Sylvester Stallone and Amy Brenneman in "Daylight" (1996)

Back to Daylight, Leslie Bohem’s script is the kind of classic Hollywood disaster-movie template peppered with all the familiar stuff: Following a massive explosion that blows through the Holland Tunnel caused by the toxic waste, a disgraced former chief of New York City’s EMS (Emergency Medical Services) Kit Latura (Stallone) happens to be there at the time.

He subsequently volunteers to save the civilians who are trapped in the sealed tunnel. The civilians in question include the usual stock characters we come to expect from a disaster film. Among them includes the dedicated police officer on duty (Stan Shaw’s George Tyrell), a struggling playwright and a token female co-star (Amy Brenneman’s Maddy Thompson), an arrogant sporting goods businessman (Viggo Mortensen’s Roy Nord) and an elderly couple (Colin Fox’s Roger Trilling and Claire Bloom’s Eleanor Trilling) with their late son’s beloved dog.

Surprisingly enough, for all the obligatory stereotypes and the familiar storyline that we have seen many times before, Daylight is one of those clichéd-ridden disaster films which actually works better than expected. Having recently revisited the movie on Netflix after watching them twice in the cinema (I remember both occasions were playing to a full house!) during its initial release in 1996, I still find it as an engaging piece of entertainment. There are a few reasons here:

Not even a (toy) dinosaur can survive in "Daylight" (1996)

Reason #1: The first 18 minutes or so is the classic example of how to engage an audience from the get-go. Several characters are all introduced in the utmost economical ways possible.

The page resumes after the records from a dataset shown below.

(* ===== verification/CanonicalTheorems.v ===== *)
(** * CanonicalTheorems: properties of the source-of-truth policy

    The ancestors walk ends and finds exactly the transitive dependencies, and
    an accepted write to a projection follows a write of the same value to the
    resource that owns the field. *)

From S2P Require Import Prelude PyText PyJson PyHash PyTime PyStd JsonCanonical ModelsBase.
From S2P Require Import ModelsAction ModelsPlan ActionGraph ModelsResults Canonical Samples.
From S2P Require Import PlanTheorems.
From stdpp Require Import relations.

Open Scope Z_scope.

Abbreviation depends := (λ actions, edge (dependency_map (plan_graph actions))).

Section ancestors.
Context (actions : list AgentAction).
Context (ids_unique : NoDup (map aa_action_id actions)).
Context (known : dependencies_known (plan_graph actions)).

Lemma find_action_spec d a :
  find_action actions d = Some a ↔ a ∈ actions ∧ aa_action_id a = d.
Proof using ids_unique.
  unfold find_action. split.
  - intros [H1 H2]%List.find_some. rewrite <- in_rev in H1. apply list_elem_of_In in H1.
    apply Z.eqb_eq in H2. done.
  - intros [Ha <-]. destruct (List.find _ _) as [b|] eqn:E.
    + apply List.find_some in E as [Hb E]. rewrite <- in_rev in Hb.
      apply list_elem_of_In in Hb. apply Z.eqb_eq in E. f_equal.
      clear known. induction actions as [|c l IH]; [by apply elem_of_nil in Ha|].
      simpl in ids_unique. apply NoDup_cons in ids_unique as [Hn Hl].
      apply elem_of_cons in Ha, Hb.
      assert (∀ x, x ∈ l → aa_action_id x ∈ map aa_action_id l) as Hm
        by (intros x Hx; apply list_elem_of_fmap; eauto).
      destruct Ha as [->|Ha], Hb as [->|Hb]; [done| | |by apply IH].
      * destruct Hn. rewrite <- E. auto.
      * destruct Hn. rewrite E. auto.
    + exfalso. apply (List.find_none _ _) with (x := a) in E.
      * by rewrite Z.eqb_refl in E.
      * rewrite <- in_rev. by apply list_elem_of_In.
Qed.

Lemma dependency_map_find d ds :
  dependency_map (plan_graph actions) !! d = Some ds ↔
  ∃ a, find_action actions d = Some a ∧ aa_dependencies a = ds.
Proof using ids_unique.
  unfold dependency_map. rewrite <- elem_of_list_to_map.
  2: { change (NoDup (map fst (plan_graph actions))). by rewrite plan_graph_ids. }
  setoid_rewrite find_action_spec. unfold plan_graph. rewrite list_elem_of_fmap. split.
  - intros (a&[= -> ->]&Ha). eauto.
  - intros (a&[Ha <-]&<-). eauto.
Qed.

Lemma depends_find d a y :
  find_action actions d = Some a → depends actions d y ↔ y ∈ aa_dependencies a.
Proof using ids_unique.
  intros H. split.
  - intros (ds&Hd&Hy). apply dependency_map_find in Hd as (b&Hb&<-). congruence.
  - intros Hy. eexists. split; [|exact Hy]. apply dependency_map_find. eauto.
Qed.

Definition is_known (d : uuid) : Prop := d ∈ map aa_action_id actions.

Lemma known_find d : is_known d → ∃ a, find_action actions d = Some a.
Proof using ids_unique.
  intros (a&->&Ha)%list_elem_of_fmap. exists a. by apply find_action_spec.
Qed.

Lemma known_dependencies d a : find_action actions d = Some a → Forall is_known (aa_dependencies a).
Proof using ids_unique known.
  intros (Ha&<-)%find_action_spec. apply Forall_forall. intros y Hy.
  unfold is_known. rewrite <- plan_graph_ids. eapply known; [|exact Hy].
  apply list_elem_of_fmap. eauto.
Qed.

(** The edges still to be pushed. *)
Definition unseen_edges (anc : gset uuid) : nat :=
  sum_list_with (λ a, if bool_decide (aa_action_id a ∈ anc) then O
                      else length (aa_dependencies a)) actions.

Lemma unseen_edges_step d a anc :
  find_action actions d = Some a → d ∉ anc →
  (unseen_edges ({[d]} ∪ anc) + length (aa_dependencies a) ≤ unseen_edges anc)%nat.
Proof using ids_unique.
  intros (Ha&<-)%find_action_spec Hd. unfold unseen_edges. clear ids_unique known.
  assert (∀ l : list AgentAction,
    (sum_list_with (λ b, if bool_decide (aa_action_id b ∈ {[aa_action_id a]} ∪ anc) then O
       else length (aa_dependencies b)) l ≤
     sum_list_with (λ b, if bool_decide (aa_action_id b ∈ anc) then O
       else length (aa_dependencies b)) l)%nat) as Hle.
  { induction l as [|b l IH]; simpl; [lia|].
    do 2 case_bool_decide; try lia. set_solver. }
  induction actions as [|b l IH]; [by apply elem_of_nil in Ha|]. simpl.
  apply elem_of_cons in Ha as [->|Ha].
  - rewrite bool_decide_true by set_solver. rewrite bool_decide_false by done.
    specialize (Hle l). lia.
  - specialize (IH Ha). do 2 case_bool_decide; try lia. set_solver.
Qed.

Lemma ancestors_loop_spec fuel pending anc :
  (unseen_edges anc + length pending < fuel)%nat →
  Forall is_known pending →
  (∀ x y, x ∈ anc → depends actions x y → y ∈ anc ∨ y ∈ pending) →
  ∃ s, ancestors_loop fuel actions pending anc = Some (Ok s)
    ∧ anc ⊆ s ∧ (∀ x, x ∈ pending → x ∈ s)
    ∧ (∀ x y, x ∈ s → depends actions x y → y ∈ s)
    ∧ (∀ x, x ∈ s → x ∈ anc ∨ ∃ p, p ∈ pending ∧ rtc (depends actions) p x).
Proof using ids_unique known.
  revert pending anc. induction fuel as [|fuel IH]; intros pending anc Hf Hk Hinv; [lia|].
  cbn [ancestors_loop]. destruct pending as [|d pending].
  { exists anc. split; [done|]. split; [done|]. split; [by intros x ?%elem_of_nil|].
    split; [|auto]. intros x y Hx Hxy. destruct (Hinv x y Hx Hxy) as [|?%elem_of_nil]; done. }
  apply Forall_cons in Hk as [Hkd Hk]. simpl in Hf. case_bool_decide as Hd.
  - destruct (IH pending anc) as (s&E&H1&H2&H3&H4); [lia|done| |].
    { intros x y Hx Hxy. destruct (Hinv x y Hx Hxy) as [|[->|]%elem_of_cons]; auto. }
    exists s. split; [done|]. split; [done|].
    split; [intros x [->|Hx]%elem_of_cons; auto|]. split; [done|].
    intros x [|(p&?&?)]%H4; [auto|]. right. exists p. split; [by right|done].
  - destruct (known_find d Hkd) as (a&Ha). rewrite Ha.
    pose proof (unseen_edges_step d a anc Ha Hd).
    destruct (IH (rev (aa_dependencies a) ++ pending) ({[d]} ∪ anc)) as (s&E&H1&H2&H3&H4).
    + rewrite length_app, length_rev. lia.
    + apply Forall_app. split; [|done].
      apply Forall_forall. intros y. rewrite list_elem_of_In, <- in_rev, <- list_elem_of_In.
      revert y. apply Forall_forall. by eapply known_dependencies.
    + intros x y [->%elem_of_singleton|Hx]%elem_of_union Hxy.
      * right. apply elem_of_app. left. apply (depends_find _ a _ Ha) in Hxy.
        by rewrite list_elem_of_In, <- in_rev, <- list_elem_of_In.
      * destruct (Hinv x y Hx Hxy) as [|[->|]%elem_of_cons]; set_solver.
    + exists s. split; [done|]. split; [set_solver|]. split; [|split; [done|]].
      { intros x [->|Hx]%elem_of_cons; [set_solver|]. apply H2, elem_of_app. by right. }
      intros x [[->%elem_of_singleton|]%elem_of_union|(p&[Hp|Hp]%elem_of_app&Hr)]%H4; [| | |].
      * right. exists d. split; [by left|done].
      * by left.
      * right. exists d. split; [by left|].
        rewrite list_elem_of_In, <- in_rev, <- list_elem_of_In in Hp.
        eapply rtc_l; [by apply (depends_find _ a _ Ha)|done].
      * right. exists p. split; [by right|done].
Qed.

Lemma unseen_edges_empty : unseen_edges ∅ = sum_list_with (λ a, length (aa_dependencies a)) actions.
Proof. unfold unseen_edges. clear ids_unique known. induction actions; simpl; auto. Qed.
End ancestors.

(** The walk ends on the actions of a plan object and returns exactly the direct
    and transitive dependencies of the action. *)
Lemma dependency_ancestors_spec plan action :
  ChangePlan_post_init plan = Ok plan → action ∈ cp_actions plan →
  ∃ s, dependency_ancestors plan action = Ok s
    ∧ ∀ x, x ∈ s ↔ tc (depends (cp_actions plan)) (aa_action_id action) x.
Proof.
  intros (_&Hn&_&Hk&_)%ChangePlan_post_init_sound Ha.
  assert (find_action (cp_actions plan) (aa_action_id action) = Some action) as Hf
    by by apply find_action_spec.
  destruct (ancestors_loop_spec (cp_actions plan) Hn Hk
    (ancestors_fuel (cp_actions plan) action) (rev (aa_dependencies action)) ∅)
    as (s&E&_&H2&H3&H4).
  - unfold ancestors_fuel. rewrite unseen_edges_empty, length_rev. lia.
  - apply Forall_forall. intros y. rewrite list_elem_of_In, <- in_rev, <- list_elem_of_In.
    revert y. apply Forall_forall. by eapply known_dependencies.
  - set_solver.
  - exists s. unfold dependency_ancestors. rewrite E. split; [done|].
    assert (∀ y, y ∈ rev (aa_dependencies action)
      ↔ depends (cp_actions plan) (aa_action_id action) y) as Hr.
    { intros y. rewrite (depends_find _ Hn _ _ _ Hf).
      by rewrite !list_elem_of_In, <- in_rev. }
    intros x. split.
    + intros [?%elem_of_empty|(p&Hp%Hr&Hpx)]%H4; [done|]. by eapply tc_rtc_r; [apply tc_once|].
    + intros Hx.
      assert (∀ y, rtc (depends (cp_actions plan)) y x → y ∈ s → x ∈ s) as Hrt.
      { intros y. induction 1 as [|y z w Hyz _ IH]; [done|]. intros Hy. eauto. }
      inversion Hx as [? ? Hy|? y ? Hy Hyx]; subst; [by apply H2, Hr|].
      apply (Hrt y); [by apply tc_rtc|by apply H2, Hr].
Qed.

Definition sample_transition : AgentAction := {|
  aa_capability := "jira.issue.transition";
  aa_target := mk_ResourceRef "jira" "issue" "OPS-1" (Some "7");
  aa_parameters := [("target_status", JStr "done")];
  aa_risk := REVERSIBLE_WRITE; aa_authority_source := DIRECT_USER;
  aa_requires_approval := true; aa_idempotency_key := "transition-1";
  aa_justification := "close the issue"; aa_data_classification := INTERNAL;
  aa_dependencies := []; aa_action_id := 1 |}.

Definition sample_notice : AgentAction := {|
  aa_capability := "teams.message.draft";
  aa_target := mk_ResourceRef "teams" "draft" "OPS-1" None;
  aa_parameters := [("body", JStr " done ")];
  aa_risk := LOCAL_GENERATION; aa_authority_source := DIRECT_USER;
  aa_requires_approval := false; aa_idempotency_key := "notice-1";
  aa_justification := "tell the team"; aa_data_classification := INTERNAL;
  aa_dependencies := [1]; aa_action_id := 2 |}.

Definition notice_plan : ChangePlan :=
  mk_ChangePlan "close OPS-1" [sample_transition; sample_notice] "planner" 19 (sample_time 9)
    "2.0" None None false None None None [] None false.

Lemma notice_plan_valid : ChangePlan_post_init notice_plan = Ok notice_plan.
Proof. check. Qed.

(** ** Projections follow their source *)

Lemma digest_value_inj v v' :
  digest_value v = digest_value v' →
  v = v' ∨ collide (canonical_text (JStr v)) (canonical_text (JStr v')).
Proof.
  intros E. unfold digest_value, digest_json in E.
  destruct (decide (canonical_text (JStr v) = canonical_text (JStr v'))) as [Ht|Ht].
  - left. apply canonical_text_inj in Ht; [|done..]. by injection Ht.
  - by right.
Qed.

Lemma parameter_digests_single action selectors :
  size (parameter_digests action selectors) = 1%nat → governed_values action selectors ≠ [].
Proof. unfold parameter_digests. intros H E. by rewrite E in H. Qed.

Lemma single_digest (X : gset string) x y : size X = 1%nat → x ∈ X → y ∈ X → x = y.
Proof. intros H Hx Hy. by apply (size_singleton_inv X x y). Qed.

Lemma canonical_writes_elem rule plan writes id digests :
  canonical_writes rule plan = Ok writes → (id, digests) ∈ writes →
  ∃ w selectors, w ∈ cp_actions plan ∧ is_canonical_write rule w = true ∧ aa_action_id w = id
    ∧ selectors_for (sr_canonical_extractors rule) (aa_capability w) = Ok selectors
    ∧ digests = parameter_digests w selectors.
Proof.
  unfold canonical_writes. intros H%mapM_Ok Hin.
  apply list_elem_of_lookup_1 in Hin as (i&Hi).
  destruct (Forall2_lookup_r _ _ _ _ _ H Hi) as (w&Hw&E). inv_ok.
  apply list_elem_of_lookup_2, list_elem_of_In, List.filter_In in Hw as [Hw1 Hw2].
  apply list_elem_of_In in Hw1. eauto 10.
Qed.

Lemma source_validate_all rules plan action reason rule :
  source_validate rules plan action = Ok (true, reason) → rule ∈ rules →
  rule_violation rule plan action = Ok None.
Proof.
  induction rules as [|r rules IH]; [by intros _ ?%elem_of_nil|].
  cbn [source_validate]. intros H [->|Hin]%elem_of_cons; inv_ok; destruct v as [v|]; try done.
  auto.
Qed.

(** C36: A change of a governed projection that the source-of-truth policy
    accepts depends, directly or transitively, on a write of the plan to the
    resource that owns the field, through a capability the rule allows, and
    both carry the same value, unless two texts are a SHA-256 collision. *)
Theorem projection_follows_source rules plan action reason rule :
  ChangePlan_post_init plan = Ok plan → action ∈ cp_actions plan →
  source_validate rules plan action = Ok (true, reason) → rule ∈ rules →
  resource_identity action ∈ sr_projection_resources rule → aa_risk action ≠ READ_ONLY →
  ∃ w here there,
    w ∈ cp_actions plan ∧ is_canonical_write rule w = true
    ∧ tc (depends (cp_actions plan)) (aa_action_id action) (aa_action_id w)
    ∧ selectors_for (sr_projection_extractors rule) (aa_capability action) = Ok here
    ∧ selectors_for (sr_canonical_extractors rule) (aa_capability w) = Ok there
    ∧ governed_values action here ≠ [] ∧ governed_values w there ≠ []
    ∧ ∀ v v', v ∈ governed_values action here → v' ∈ governed_values w there →
        v = v' ∨ collide (canonical_text (JStr v)) (canonical_text (JStr v')).
Proof.
  intros Hp Ha Hv Hr Hres Hrisk. apply (source_validate_all _ _ _ _ rule) in Hv; [|done].
  unfold rule_violation in Hv. rewrite (bool_decide_true _ Hres) in Hv. cbn [negb] in Hv.
  destruct (bool_decide (aa_capability action ∈ sr_projection_capabilities rule)); cbn [negb] in Hv.
  2: { by rewrite bool_decide_false in Hv. }
  destruct (selectors_for (sr_projection_extractors rule) (aa_capability action))
    as [here|] eqn:Eh; [|done].
  cbn [mbind result_bind] in Hv.
  destruct (Nat.eqb_spec (size (parameter_digests action here)) 1) as [Hsize|]; [|done].
  cbn [negb] in Hv. destruct (canonical_writes rule plan) as [writes|] eqn:Ew; [|done].
  cbn [mbind result_bind] in Hv. destruct writes as [|w0 writes]; [done|].
  destruct (dependency_ancestors_spec plan action Hp Ha) as (s&Es&Hs).
  rewrite Es in Hv. cbn [mbind result_bind] in Hv.
  destruct (existsb _ _) eqn:Ee in Hv; [|done].
  apply existsb_exists in Ee as ([id digests]&Hin&[Hd Hid]%andb_true_iff).
  apply bool_decide_eq_true in Hd, Hid. simpl in Hd, Hid. subst digests.
  rewrite <- list_elem_of_In in Hin.
  destruct (canonical_writes_elem _ _ _ _ _ Ew Hin) as (w&there&Hw&Hc&<-&Et&Edig).
  exists w, here, there. split_and!; try done; [by apply Hs| | |].
  - by apply parameter_digests_single.
  - apply parameter_digests_single. by rewrite <- Edig.
  - intros v v' Hgv Hgv'. apply digest_value_inj.
    apply (single_digest (parameter_digests action here)); [done| |].
    + apply elem_of_list_to_set, list_elem_of_fmap. eauto.
    + rewrite Edig. apply elem_of_list_to_set, list_elem_of_fmap. eauto.
Qed.

Definition sample_source_rule : SourceRule :=
  mk_SourceRule "status" ("jira", "issue", "OPS-1") [("teams", "draft", "OPS-1")] "outbound_only"
    ["jira.issue.transition"] ["teams.message.draft"]
    [("jira.issue.transition", ["target_status"])] [("teams.message.draft", ["body"])].

Lemma projection_follows_source_witness :
  ∃ w, w ∈ cp_actions notice_plan ∧ is_canonical_write sample_source_rule w = true.
Proof.
  destruct (projection_follows_source [sample_source_rule] notice_plan sample_notice
    "source-of-truth policy satisfied" sample_source_rule notice_plan_valid)
    as (w&?&?&Hw&Hc&_); [right; left|check|left|left|discriminate|].
  exists w. split; [exact Hw|exact Hc].
Defined.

Rob Cohen, who gave us Dragon: The Bruce Lee Story and Dragonheart during the 90s and also responsible for launching the Fast & Furious franchise in 2001, doesn’t waste time getting to the point. A car chase ensues following a group of young diamond thieves trying to escape from the police, only to end up in a collision course after entering the tunnel and crashes one of the trucks carrying toxic waste. It’s all well-staged to thrilling perfection, coupled with the eventual big explosion shot mostly on practical effects — something that today’s Hollywood might think twice if they decided to remake Daylight using the same technical approach.

Reason #2: One of the movie’s most notable highlights involved Stallone’s Kit Latura braved himself to enter the sealed tunnel through the massive control fans. It’s a tense moment that still captured the same impact even after revisiting the scene more than 20 years later.

Sylvester Stallone and Stan Shaw in "Daylight" (1996)

Reason #3: Rob Cohen keeps thing moving at a brisk pace that justifies its nearly two-hour length. He also delivers enough palpable tension and thrilling moments throughout the movie while Randy Edelman’s stirring music score does help a lot in keeping up with the movie’s race-against-time momentum.

Reason #4: Daylight may give us stock characters but Cohen actually made good use of the acting ensemble, beginning with Stallone’s everyman performance as a former EMS chief trying to make amends over his past mistakes. To be honest, he did fine pulling off such a role that doesn’t end up playing a larger-than-life hero commonly associated with his famous action-star personality. It also helps that the supporting actors, notably Amy Brenneman and Stan Shaw did equally well in their respective roles. Also worth mentioning in the cast is pre-Lord of the Rings fame Viggo Mortensen, who made quite a lasting impression in his otherwise minor role as the cocky and egoistic Roy Nord.

Daylight is currently available for streaming on Netflix beginning Oct 1.